NGA adopted a policy in 1977 formalizing its standard practice dating back to 1941: The position of NGA chair alternates yearly between Republican and Democratic governors, so that neither party can control the position for two consecutive years. The vice chair is usually of the opposite party to the chair, and generally assumes the role of NGA chair the following year. The current NGA chair is Governor Andrew Cuomo of New York, a Democrat. The vice chair is Governor Asa Hutchinson of Arkansas, a Republican.
Arkansas' Bill Clinton is, to date, the only former chair of the organization to become president of the United States. Janet Napolitano of Arizona became the first female chair in 2006.
In February 2020, Mike Pompeo warned the National Governors Association that the Chinese Communist Party (CCP) was actively attempting to influence U.S. policy through state governors and local officials. In October 2020, the United States Department of State discontinued U.S. participation in the U.S.-China Governors Forum to Promote Sub-National Cooperation due to alleged attempts by the Chinese People's Association for Friendship with Foreign Countries, a front organization for the CCP's United Front Work Department, to "malignly influence state and local leaders" in the U.S.

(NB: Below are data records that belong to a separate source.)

(* ===== verification/Mem.v ===== *)
(** * Byte-addressed memory

    The address space of the 32-bit target: a finite map from byte addresses
    to bytes.  An access to an address that is not mapped is a fault ([None]).
    Multi-byte accesses are little endian, the byte order of the Cortex-M4
    build. *)

From S2P Require Import Prelude.

Abbreviation memory := (gmap Z Z).

(** Every mapped byte is a byte. *)
Definition mem_wf (m : memory) : Prop := map_Forall (fun _ b => 0 <= b < 256) m.

(** [*(uN * )a] for N = 8 n. *)
Fixpoint load_le (n : nat) (a : Z) (m : memory) : option Z :=
  match n with
  | O => Some 0
  | S n' => b ← m !! u32 a; r ← load_le n' (a + 1) m; Some (b .| (r << 8))
  end.

(** [*(uN * )a = v]: every byte of the object must be mapped. *)
Fixpoint store_le (n : nat) (a v : Z) (m : memory) : option memory :=
  match n with
  | O => Some m
  | S n' =>
      match m !! u32 a with
      | None => None
      | Some _ => store_le n' (a + 1) (v >> 8) (<[u32 a := v .& 255]> m)
      end
  end.

(** [bytes_at a bs]: the bytes [bs] laid out from address [a]. *)
Fixpoint bytes_at (a : Z) (bs : list Z) (m : memory) : memory :=
  match bs with
  | [] => m
  | b :: bs' => <[u32 a := b]> (bytes_at (a + 1) bs' m)
  end.

Lemma byte_land (v : Z) : 0 <= v .& 255 < 256.
Proof. change 255 with (Z.ones 8). rewrite Z.land_ones by lia. apply Z.mod_pos_bound. lia. Qed.

Lemma byte_cons_range (n : nat) (b r : Z) :
  0 <= b < 256 -> 0 <= r < 2 ^ (8 * Z.of_nat n) ->
  0 <= b .| (r << 8) < 2 ^ (8 * Z.of_nat (S n)).
Proof.
  intros Hb Hr.
  assert (He : 2 ^ (8 * Z.of_nat (S n)) = 2 ^ (8 * Z.of_nat n) * 2 ^ 8)
    by (rewrite <- Z.pow_add_r by lia; f_equal; lia).
  apply lor_range; [lia| |].
  - assert (0 < 2 ^ (8 * Z.of_nat n)) by (apply Z.pow_pos_nonneg; lia). lia.
  - rewrite Z.shiftl_mul_pow2 by lia. lia.
Qed.

Lemma load_le_range (n : nat) (a : Z) (m : memory) (v : Z) :
  mem_wf m -> load_le n a m = Some v -> 0 <= v < 2 ^ (8 * Z.of_nat n).
Proof.
  intros Hm. revert a v. induction n as [|n IH]; intros a v; simpl load_le.
  - intros [= <-]. simpl. lia.
  - intros H. inv_some. apply byte_cons_range; [by eapply Hm|by eapply IH].
Qed.

Lemma store_le_wf (n : nat) (a v : Z) (m m' : memory) :
  mem_wf m -> store_le n a v m = Some m' -> mem_wf m'.
Proof.
  revert a v m. induction n as [|n IH]; intros a v m Hm; simpl.
  - by intros [= <-].
  - destruct (m !! u32 a); [|done]. apply IH. apply map_Forall_insert_2; [apply byte_land|done].
Qed.

(** A store never maps or unmaps an address. *)
Lemma store_le_dom (n : nat) (a v : Z) (m m' : memory) :
  store_le n a v m = Some m' -> dom m' = dom m.
Proof.
  revert a v m. induction n as [|n IH]; intros a v m; simpl.
  - by intros [= <-].
  - destruct (m !! u32 a) eqn:E; [|done]. intros ->%IH.
    rewrite dom_insert_lookup_L by (by eexists). done.
Qed.

(** A store only changes the bytes of its own object. *)
Lemma store_le_frame (n : nat) (a v b : Z) (m m' : memory) :
  store_le n a v m = Some m' ->
  (forall k, 0 <= k < Z.of_nat n -> u32 (a + k) <> b) -> m' !! b = m !! b.
Proof.
  revert a v m. induction n as [|n IH]; intros a v m; simpl.
  - by intros [= <-].
  - destruct (m !! u32 a) eqn:E; [|done]. intros Hs Hb.
    rewrite (IH _ _ _ Hs).
    + apply lookup_insert_ne. specialize (Hb 0 ltac:(lia)). by rewrite Z.add_0_r in Hb.
    + intros k Hk. replace (a + 1 + k) with (a + (k + 1)) by lia. apply Hb. lia.
Qed.

Lemma u32_add_inj (a j k : Z) :
  0 <= j < 2 ^ 32 -> 0 <= k < 2 ^ 32 -> u32 (a + j) = u32 (a + k) -> j = k.
Proof.
  unfold u32, wrap. intros Hj Hk H.
  assert (Hd : (j - k) mod 2 ^ 32 = 0).
  { replace (j - k) with ((a + j) - (a + k)) by lia.
    rewrite Zminus_mod, H, Z.sub_diag. done. }
  apply Z.mod_divide in Hd; [|lia]. destruct Hd as [q Hq]. nia.
Qed.

(** Reading back what was stored: the value truncated to the object's width. *)
Lemma load_store_le (n : nat) (a v : Z) (m m' : memory) :
  Z.of_nat n < 2 ^ 32 -> store_le n a v m = Some m' ->
  load_le n a m' = Some (v mod 2 ^ (8 * Z.of_nat n)).
Proof.
  revert a v m. induction n as [|n IH]; intros a v m Hn.
  - intros _. simpl. by rewrite Z.mod_1_r.
  - cbn [store_le load_le]. destruct (m !! u32 a) eqn:E; [|done]. intros Hs.
    rewrite (store_le_frame _ _ _ (u32 a) _ _ Hs), lookup_insert_eq.
    2: { intros k Hk Heq. replace (a + 1 + k) with (a + (1 + k)) in Heq by lia.
         rewrite <- (Z.add_0_r a) in Heq at 2. apply u32_add_inj in Heq; lia. }
    rewrite (IH _ _ _ ltac:(lia) Hs). cbn. f_equal.
    rewrite <- !Z.land_ones by lia. apply Z.bits_inj'. intros i Hi.
    change 255 with (Z.ones 8).
    rewrite Z.lor_spec, !Z.land_spec, Z.shiftl_spec, Z.testbit_ones_nonneg, Z.testbit_ones_nonneg by lia.
    destruct (Z.ltb_spec i 8).
    + rewrite (Z.testbit_neg_r _ (i - 8)) by lia. rewrite orb_false_r.
      destruct (Z.ltb_spec i (8 * Z.of_nat (S n))); [done|lia].
    + rewrite andb_false_r, orb_false_l, Z.land_spec, Z.shiftr_spec by lia.
      rewrite Z.testbit_ones_nonneg by lia. replace (i - 8 + 8) with i by lia. f_equal.
      destruct (Z.ltb_spec (i - 8) (8 * Z.of_nat n)), (Z.ltb_spec i (8 * Z.of_nat (S n))); (done || lia).
Qed.

(** A mapped object can be stored to. *)
Lemma store_le_is_Some (n : nat) (a v : Z) (m : memory) :
  (forall k, 0 <= k < Z.of_nat n -> is_Some (m !! u32 (a + k))) ->
  is_Some (store_le n a v m).
Proof.
  revert a v m. induction n as [|n IH]; intros a v m Hm; simpl; [by eexists|].
  destruct (Hm 0 ltac:(lia)) as [b Hb]. rewrite Z.add_0_r in Hb. rewrite Hb.
  apply IH. intros k Hk. replace (a + 1 + k) with (a + (k + 1)) by lia.
  destruct (decide (u32 a = u32 (a + (k + 1)))) as [->|Hne];
    [rewrite lookup_insert_eq; by eexists|rewrite lookup_insert_ne by done; apply Hm; lia].
Qed.

Lemma load_le_is_Some (n : nat) (a : Z) (m : memory) :
  (forall k, 0 <= k < Z.of_nat n -> is_Some (m !! u32 (a + k))) ->
  is_Some (load_le n a m).
Proof.
  revert a. induction n as [|n IH]; intros a Hm; simpl; [by eexists|].
  destruct (Hm 0 ltac:(lia)) as [b Hb]. rewrite Z.add_0_r in Hb. rewrite Hb. cbn.
  destruct (IH (a + 1)) as [r Hr]; [|rewrite Hr; by eexists].
  intros k Hk. replace (a + 1 + k) with (a + (k + 1)) by lia. apply Hm. lia.
Qed.

Lemma load_le_mapped (n : nat) (a : Z) (m : memory) :
  is_Some (load_le n a m) -> forall k, 0 <= k < Z.of_nat n -> is_Some (m !! u32 (a + k)).
Proof.
  revert a. induction n as [|n IH]; intros a Hl k Hk; [lia|]. simpl in Hl.
  destruct (m !! u32 a) as [b|] eqn:Eb; [|by destruct Hl]. cbn [mbind option_bind] in Hl.
  destruct (Z.eq_dec k 0) as [->|]; [rewrite Z.add_0_r, Eb; by eexists|].
  replace (a + k) with (a + 1 + (k - 1)) by lia. apply IH; [|lia].
  destruct (load_le n (a + 1) m); [by eexists|by destruct Hl].
Qed.

(** What can be loaded can be stored to, and stays loadable. *)
Lemma store_where_loaded (n : nat) (a v : Z) (m : memory) : is_Some (load_le n a m) -> is_Some (store_le n a v m).
Proof. intros Hl. by apply store_le_is_Some, load_le_mapped. Qed.

Lemma store_keeps_loadable (n k : nat) (a b v : Z) (m m' : memory) :
  store_le n a v m = Some m' -> is_Some (load_le k b m) -> is_Some (load_le k b m').
Proof.
  intros Hs Hl. apply load_le_is_Some. intros j Hj. apply elem_of_dom. rewrite (store_le_dom _ _ _ _ _ Hs).
  apply elem_of_dom. by apply (load_le_mapped k).
Qed.

(** Addresses are those of 32 bits. *)
Lemma load_le_u32 (n : nat) (a : Z) (m : memory) : load_le n (u32 a) m = load_le n a m.
Proof.
  revert a. induction n as [|n IH]; intros a; [done|]. cbn [load_le].
  replace (u32 (u32 a)) with (u32 a) by (symmetry; apply wrap_idemp).
  rewrite <- (IH (u32 a + 1)), <- (IH (a + 1)). unfold u32. by rewrite wrap_add_l.
Qed.

Lemma store_le_u32 (n : nat) (a v : Z) (m : memory) : store_le n (u32 a) v m = store_le n a v m.
Proof.
  revert a v m. induction n as [|n IH]; intros a v m; [done|]. cbn [store_le].
  replace (u32 (u32 a)) with (u32 a) by (symmetry; apply wrap_idemp). destruct (m !! u32 a); [|done].
  rewrite <- (IH (u32 a + 1)), <- (IH (a + 1)). unfold u32. by rewrite wrap_add_l.
Qed.

(** A load depends on its bytes only. *)
Lemma load_le_ext (n : nat) (a : Z) (m m' : memory) :
  (forall k, 0 <= k < Z.of_nat n -> m' !! u32 (a + k) = m !! u32 (a + k)) -> load_le n a m' = load_le n a m.
Proof.
  revert a. induction n as [|n IH]; intros a H; [done|]. cbn [load_le].
  pose proof (H 0 ltac:(lia)) as H0. rewrite Z.add_0_r in H0. rewrite H0, (IH (a + 1)); [done|].
  intros k Hk. replace (a + 1 + k) with (a + (k + 1)) by lia. apply H. lia.
Qed.

(** A load of n + k bytes is one of n and one of k. *)
Lemma load_le_app (n k : nat) (a x y : Z) (m : memory) :
  load_le n a m = Some x -> load_le k (a + Z.of_nat n) m = Some y ->
  load_le (n + k) a m = Some (x .| (y << (8 * Z.of_nat n))).
Proof.
  revert a x. induction n as [|n IH]; intros a x Hx Hy.
  - cbn in Hx. injection Hx as <-. rewrite Z.add_0_r in Hy. change (8 * Z.of_nat 0) with 0. by rewrite Z.lor_0_l, Z.shiftl_0_r.
  - cbn [load_le Nat.add] in *. destruct (m !! u32 a) as [b|]; [|done]. cbn [mbind option_bind] in *.
    destruct (load_le n (a + 1) m) as [r|] eqn:E; [|done]. cbn [mbind option_bind] in *. injection Hx as <-.
    replace (a + Z.of_nat (S n)) with (a + 1 + Z.of_nat n) in Hy by lia. rewrite (IH _ r E Hy). cbn [mbind option_bind].
    f_equal. rewrite Z.shiftl_lor, Z.shiftl_shiftl, Z.lor_assoc by lia. do 2 f_equal. lia.
Qed.

Lemma load_byte (a : Z) (m : memory) : load_le 1 a m = m !! u32 a.
Proof. cbn [load_le]. destruct (m !! u32 a); [|done]. cbn [mbind option_bind]. by rewrite Z.shiftl_0_l, Z.lor_0_r. Qed.

Lemma lookup_bytes_at (bs : list Z) (a k : Z) (m : memory) :
  0 <= a -> 0 <= k -> a + k < 2 ^ 32 -> a + Z.of_nat (length bs) <= 2 ^ 32 ->
  bytes_at a bs m !! (a + k) = match zget bs k with Some b => Some b | None => m !! (a + k) end.
Proof.
  revert a k. induction bs as [|b bs IH]; intros a k Ha Hk Hr Hl; cbn [bytes_at].
  { unfold zget. destruct (k <? 0); [done|]. by rewrite lookup_nil. }
  cbn [length] in Hl. rewrite u32_small by lia. destruct (decide (k = 0)) as [->|Hne].
  - by rewrite Z.add_0_r, lookup_insert_eq.
  - rewrite lookup_insert_ne by lia. replace (a + k) with (a + 1 + (k - 1)) by lia. rewrite IH by lia.
    unfold zget. destruct (Z.ltb_spec k 0), (Z.ltb_spec (k - 1) 0); try lia.
    by replace (Z.to_nat k) with (S (Z.to_nat (k - 1))) by lia.
Qed.

Lemma bytes_at_wf (bs : list Z) (a : Z) (m : memory) : Forall (fun b => 0 <= b < 256) bs -> mem_wf m -> mem_wf (bytes_at a bs m).
Proof.
  revert a. induction bs as [|b bs IH]; intros a Hb Hm; [done|]. apply Forall_cons_iff in Hb as [Hb0 Hb]. cbn [bytes_at].
  apply map_Forall_insert_2; [exact Hb0|by apply IH].
Qed.

Lemma bytes_at_mapped (bs : list Z) (a b : Z) (m : memory) : is_Some (m !! b) -> is_Some (bytes_at a bs m !! b).
Proof.
  revert a. induction bs as [|x bs IH]; intros a Hb; [done|]. cbn [bytes_at].
  destruct (decide (u32 a = b)) as [->|]; [rewrite lookup_insert_eq; by eexists|]. rewrite lookup_insert_ne by done. by apply IH.
Qed.

(** The bytes of a range in which nothing else is mapped. *)
Lemma bytes_at_alone (bs : list Z) (a n : Z) (m : memory) :
  0 <= a -> a + n <= 2 ^ 32 -> Z.of_nat (length bs) <= n -> map_Forall (fun x _ => x < a \/ a + n <= x) m ->
  forall k, 0 <= k < n -> load_le 1 (a + k) (bytes_at a bs m) = zget bs k.
Proof.
  intros Ha Hn Hl Hm k Hk. rewrite load_byte, u32_small, lookup_bytes_at by lia. destruct (zget bs k); [done|].
  destruct (m !! (a + k)) as [b|] eqn:E; [|done]. specialize (Hm _ _ E). cbv beta in Hm. lia.
Qed.

(** ** Words stored and loaded together *)

Fixpoint store_words (a : Z) (vs : list Z) (m : memory) : option memory :=
  match vs with
  | [] => Some m
  | v :: vs' => m' ← store_le 4 a v m; store_words (a + 4) vs' m'
  end.

Fixpoint load_words (n : nat) (a : Z) (m : memory) : option (list Z) :=
  match n with
  | O => Some []
  | S n' => v ← load_le 4 a m; vs ← load_words n' (a + 4) m; Some (v :: vs)
  end.

(** The [n] bytes from [a] on. *)
Definition in_bytes (a n b : Z) : Prop := exists k, 0 <= k < n /\ b = u32 (a + k).

Lemma load_words_ext (n : nat) (a : Z) (m m' : memory) :
  (forall b, in_bytes a (4 * Z.of_nat n) b -> m' !! b = m !! b) -> load_words n a m' = load_words n a m.
Proof.
  revert a. induction n as [|n IH]; intros a H; [done|]. cbn [load_words].
  rewrite (load_le_ext 4 a m m') by (intros k Hk; apply H; exists k; split; [lia|done]).
  rewrite (IH (a + 4)); [done|]. intros b (k & Hk & ->). apply H. exists (k + 4). split; [lia|]. f_equal. lia.
Qed.

Lemma store_words_spec (vs : list Z) (a : Z) (m : memory) :
  4 * Z.of_nat (length vs) < 2 ^ 32 -> Forall (fun v => 0 <= v < 2 ^ 32) vs -> mem_wf m ->
  (forall b, in_bytes a (4 * Z.of_nat (length vs)) b -> is_Some (m !! b)) ->
  exists m', store_words a vs m = Some m' /\ load_words (length vs) a m' = Some vs /\ mem_wf m' /\ dom m' = dom m /\
    forall b, ~ in_bytes a (4 * Z.of_nat (length vs)) b -> m' !! b = m !! b.
Proof.
  revert a m. induction vs as [|v vs IH]; intros a m Hl Hv Hw Hm; [by exists m|]. inversion Hv as [|? ? Hv1 Hvs]; subst.
  cbn [length] in *. destruct (store_le_is_Some 4 a v m) as [m1 H1]; [intros k Hk; apply Hm; exists k; split; [lia|done]|].
  destruct (IH (a + 4) m1) as (m' & H2 & H3 & W & D & F); [lia|done|by eapply store_le_wf| |].
  { intros b (k & Hk & ->). apply elem_of_dom. rewrite (store_le_dom _ _ _ _ _ H1). apply elem_of_dom, Hm.
    exists (k + 4). split; [lia|]. f_equal. lia. }
  exists m'. cbn [store_words load_words]. rewrite H1. cbn [mbind option_bind]. split_and!; try done.
  - rewrite (load_le_ext 4 a m1 m'), (load_store_le 4 _ _ _ _ ltac:(lia) H1).
    + rewrite Z.mod_small by done. cbn [mbind option_bind]. by rewrite H3.
    + intros k Hk. apply F. intros (j & Hj & Heq). replace (a + 4 + j) with (a + (4 + j)) in Heq by lia.
      apply u32_add_inj in Heq; lia.
  - by rewrite D, (store_le_dom _ _ _ _ _ H1).
  - intros b Hb. rewrite F, (store_le_frame 4 _ _ _ _ _ H1); [done| |].
    + intros k Hk <-. apply Hb. exists k. split; [lia|done].
    + intros (k & Hk & ->). apply Hb. exists (k + 4). split; [lia|]. f_equal. lia.
Qed.

#[export] Hint Resolve load_le_range store_le_wf : width.
(** A step of a checked program has only the residual undefined behaviour. *)
Lemma checked_step_ub (st : vm_state) (u : ub) :
  state_wf st -> in_code st -> step call_ext en st = Undef u -> residual_ub p u.
Proof using Hchk Hwf Htot.
  intros (Hpc & Hr & Hm) Hin Hs.
  assert (Hp : res_post (fun _ => True) (fun _ => True) (residual_ub p) (step call_ext en st)).
  { unfold step. destruct (zget_is_Some p (s_pc st) Hin) as [i Hi]. rewrite Hi. cbn [of_option mbind res_bind].
    destruct (checked_inst _ _ Hi) as [Hc (Hop & Hd & Hsr & Ho & Him)].
    unfold check_inst in Hc. apply andb_true_iff in Hc as [[Hcd Hcs]%andb_true_iff Hco]. zify_bools.
    apply exec_inst_post; cbn [s_reg s_pc with_pc]; try done; try (by left); try (left; lia).
    intros o Hoo. rewrite Hoo in Hco. apply andb_true_iff in Hco as [[Hf Hdv]%andb_true_iff Hsh].
    assert (Huse : forall f, f o = true -> uses (e_insts en) f)
      by (intros f Hfo; exists i, o; eauto using zget_In).
    split_and!.
    - apply orb_true_iff in Hdv as [Hdv%negb_true_iff|Hdv]; [by left|]. right; right; left. auto.
    - apply orb_true_iff in Hsh as [Hsh%negb_true_iff|Hsh]; [by left|]. right; right; right. auto.
    - intros ->. left. cbn in Hf. apply andb_true_iff in Hf as [Hf _]. apply in_prog_spec in Hf.
      rewrite (u16_small (s_pc st + 1)); [done|]. pose proof len_prog. lia.
    - intros ->. left. cbn in Hf. apply andb_true_iff in Hf as [_ Hf].
      destruct (zget (e_ext_funcs en) (i_imm i)) as [f|] eqn:E; [|done]. exists f. zify_bools. eauto. }
  by rewrite Hs in Hp.
Qed.

(** Where the program counter goes. *)
Definition next_pc (o : opcode) (i : ebpf_inst) (pc pc' : Z) : Prop :=
  match o with
  | EBPF_OP_LDDW => pc' = u16 (pc + 1)
  | EBPF_OP_JA => pc' = u16 (pc + i_offset i)
  | EBPF_OP_EXIT => False
  | EBPF_OP_CALL => pc' = pc
  | _ =>
      pc' = pc \/
      (BPF_CLASS (opcode_val o) = EBPF_CLS_JMP /\ pc' = u16 (pc + i_offset i))
  end.

Lemma exec_inst_pc (i : ebpf_inst) (st st' : vm_state) :
  exec_inst call_ext en i st = Ok st' ->
  match opcode_of (i_opcode i) with
  | None => s_pc st' = s_pc st
  | Some o => next_pc o i (s_pc st) (s_pc st')
  end.
Proof using.
  unfold exec_inst. destruct (opcode_of (i_opcode i)) as [o|] eqn:E; [|by intros [= <-]].
  apply opcode_of_Some in E. rewrite E.
  destruct o; intros H; cbn in H; unfold exec_jump, exec_call, load_reg, store_reg, store_val in H;
    inv_res; cbn; try (by left);
    try match goal with |- context [if ?b then with_pc _ _ else _] => destruct b end;
    cbn; auto; try discriminate; cbn in *; simplify_eq; auto.
Qed.

Lemma checked_step_in_code (st st' : vm_state) :
  state_wf st -> in_code st -> step call_ext en st = Ok st' -> in_code st'.
Proof using Hchk Hwf.
  intros (Hpc & Hr & Hm) Hin Hs. pose proof len_prog as Hlen.
  unfold step in Hs. destruct (zget_is_Some p (s_pc st) Hin) as [i Hi]. rewrite Hi in Hs.
  cbn [of_option mbind res_bind] in Hs. apply exec_inst_pc in Hs. cbn [s_pc with_pc] in Hs.
  destruct (checked_inst _ _ Hi) as [Hc _]. unfold check_inst in Hc.
  apply andb_true_iff in Hc as [_ Hc]. unfold in_code.
  destruct (opcode_of (i_opcode i)) as [o|].
  - apply andb_true_iff in Hc as [[Hf _]%andb_true_iff _].
    destruct o; cbn in Hf, Hs; try contradiction;
      repeat match goal with
      | H : _ && _ = true |- _ => apply andb_true_iff in H as [? ?]
      | H : in_prog _ _ = true |- _ => apply in_prog_spec in H
      | H : context [?a =? EBPF_CLS_JMP] |- _ =>
          let c := eval vm_compute in (a =? EBPF_CLS_JMP) in change (a =? EBPF_CLS_JMP) with c in H;
          cbn iota in H
      | H : _ \/ _ |- _ => destruct H as [?|[? ?]]
      | H : s_pc st' = _ |- _ => rewrite H; clear H
      end; try discriminate; unfold u16; rewrite ?wrap_add_l, wrap_small by lia; lia.
  - apply in_prog_spec in Hc. rewrite Hs, u16_small by lia. lia.
Qed.

Lemma checked_turns (k : nat) (st st' : vm_state) :
  state_wf st -> in_code st -> nsteps (turn call_ext en) k st st' -> state_wf st' /\ in_code st'.
Proof using Hcall Hchk Hwf.
  intros Hw Hi Hn. induction Hn as [|k x y z Hxy Hyz IH]; [done|].
  apply IH; [exact (step_wf _ _ Hcall _ _ Hw Hxy)|exact (checked_step_in_code _ _ Hw Hi Hxy)].
Qed.
End Checked.

(** C2: control-flow and type safety of checked programs: when the static
    check accepts a program and the helper functions return, the interpreter
    never fetches past the program, never indexes past the register array and
    never calls through a null pointer; the only undefined behaviour left is a
    fault of a memory access, or, where the program has the instruction, a
    32-bit division by a register or a shift by a register. *)
Theorem checked_program_safe call_ext en (reg0 : list Z) (m : memory) (u : ub) :
  call_wf call_ext -> (forall f args m, is_Some (call_ext f args m)) ->
  Forall inst_wf (e_insts en) -> check_prog (e_insts en) (e_ext_funcs en) = true ->
  regs_wf reg0 -> mem_wf m -> 0 <= e_mem en < 2 ^ 32 ->
  ebpf_vm_exec call_ext en reg0 m = UBehaviour u -> residual_ub (e_insts en) u.
Proof.
  intros Hcall Htot Hwf Hchk Hr Hm He H. unfold ebpf_vm_exec in H.
  pose proof (run_correct call_ext en exec_fuel 0 (init_state en reg0 m)) as Hrun.
  rewrite H in Hrun. destruct Hrun as (k & st' & _ & Hn & Hs); [unfold MAX_ITERS; lia|reflexivity|].
  pose proof (len_prog en Hchk) as Hlen.
  destruct (checked_turns call_ext en Hcall Hwf Hchk k (init_state en reg0 m) st') as [Hw Hi];
    [by apply init_state_wf|unfold in_code; cbn; lia|done|].
  by eapply checked_step_ub.
Qed.

(** A program that loops: r0 := 3; r0 := r0 - 1; if r0 != 0 goto -2; exit. *)
Definition countdown : list ebpf_inst :=
  [mk_inst 0xb7 0 0 0 3; mk_inst 0x07 0 0 0 (-1); mk_inst 0x55 0 0 (-2) 0; mk_inst 0x95 0 0 0 0].

Lemma ebpf_vm_exec_wf_witness :
  0 <= 0 < 2 ^ 64 /\ mem_wf empty.
Proof.
  apply (ebpf_vm_exec_wf (fun _ _ _ => None) (mk_env countdown false [] 0 0 0) (replicate 12 0) empty empty 0);
    try done.
  - split; [reflexivity|]. by repeat constructor.
Defined.

Lemma checked_program_safe_witness :
  exists u, ebpf_vm_exec (fun _ _ m => Some (0, m)) (mk_env [mk_inst 0x61 0 2 0 0; mk_inst 0x95 0 0 0 0] false [] 0 0 0)
    (replicate 12 0) empty = UBehaviour u /\
  residual_ub [mk_inst 0x61 0 2 0 0; mk_inst 0x95 0 0 0 0] u.
Proof.
  exists UB_mem. split; [reflexivity|].
  apply (checked_program_safe (fun _ _ m => Some (0, m))
    (mk_env [mk_inst 0x61 0 2 0 0; mk_inst 0x95 0 0 0 0] false [] 0 0 0) (replicate 12 0) empty UB_mem);
    try reflexivity; try done.
  - intros f args m v m' Hm [= <- <-]. exact Hm.
  - repeat constructor; cbn; lia.
  - split; [reflexivity|]. by repeat constructor.
Defined.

Formally adopted as policy in 1977, chairs preside for a one-year term and alternate party affiliation, so the same party never serves for two terms in a row.
The following states have never produced an NGA chairperson: Alabama, Alaska, Connecticut, Hawaii, Mississippi, New Jersey, New Mexico, North Carolina and South Dakota; nor have any of the five territories: American Samoa, Guam, the Northern Mariana Islands, Puerto Rico, and the U.S. Virgin Islands.
- Cecil Andrus resigned as Governor of Idaho upon being confirmed as Secretary of the Interior in January 1977. Florida's Reuben Askew completed Andrus' unexpired term as chair.
- Joe Manchin resigned as Governor of West Virginia when he was elected to the United States Senate in November 2010. Washington's Christine Gregoire completed Manchin's unexpired term as chair.
- First Ministers' conference, a similar body in Canada
- Council of Australian Governments, a similar body in Australia
- Joint Ministerial Committee (UK), a similar body in the United Kingdom
- National Governors Conference (Mexico), a similar organization in Mexico
- United States Conference of Mayors
- Republican Governors Association
- Democratic Governors Association
- Governors Highway Safety Association
- Inland Waterways Commission Recommendations... Inquiries in Progress Letter to the President, October 5, 1907: ..."3. We are of opinion that the conference may best be held in the national capital next winter, and that the conferees should comprise the governors of all our States and Territories, a limited number of delegates to be appointed by each governor, and representatives from leading organizations of both State and national scope engaged in dealing with natural resources or with practical questions relating thereto... In his Memphis address on October 4 the President announced the intention of calling such a conference, and on November 13 he issued invitations to the governors of the States and Territories to meet at the White House May 13–15, 1908;..."
- FAQ Archived 2013-12-14 at the Wayback Machine National Governors Association website, "How is NGA funded?" Retrieved Dec 8, 2013.
- "National Governors Association". Retrieved 2021-02-25.
- Allen-Ebrahimian, Bethany (February 19, 2020). "How a Chinese think tank rates all 50 U.S. governors". Axios. Retrieved February 19, 2020.
- "U.S. designates Chinese body a foreign mission, quits local cooperation agreement". Reuters. 2020-10-28. Retrieved 2020-10-30.
- "Designation of the National Association for China's Peaceful Unification (NACPU) as a Foreign Mission of the PRC". United States Department of State. October 28, 2020. Retrieved 2020-10-30.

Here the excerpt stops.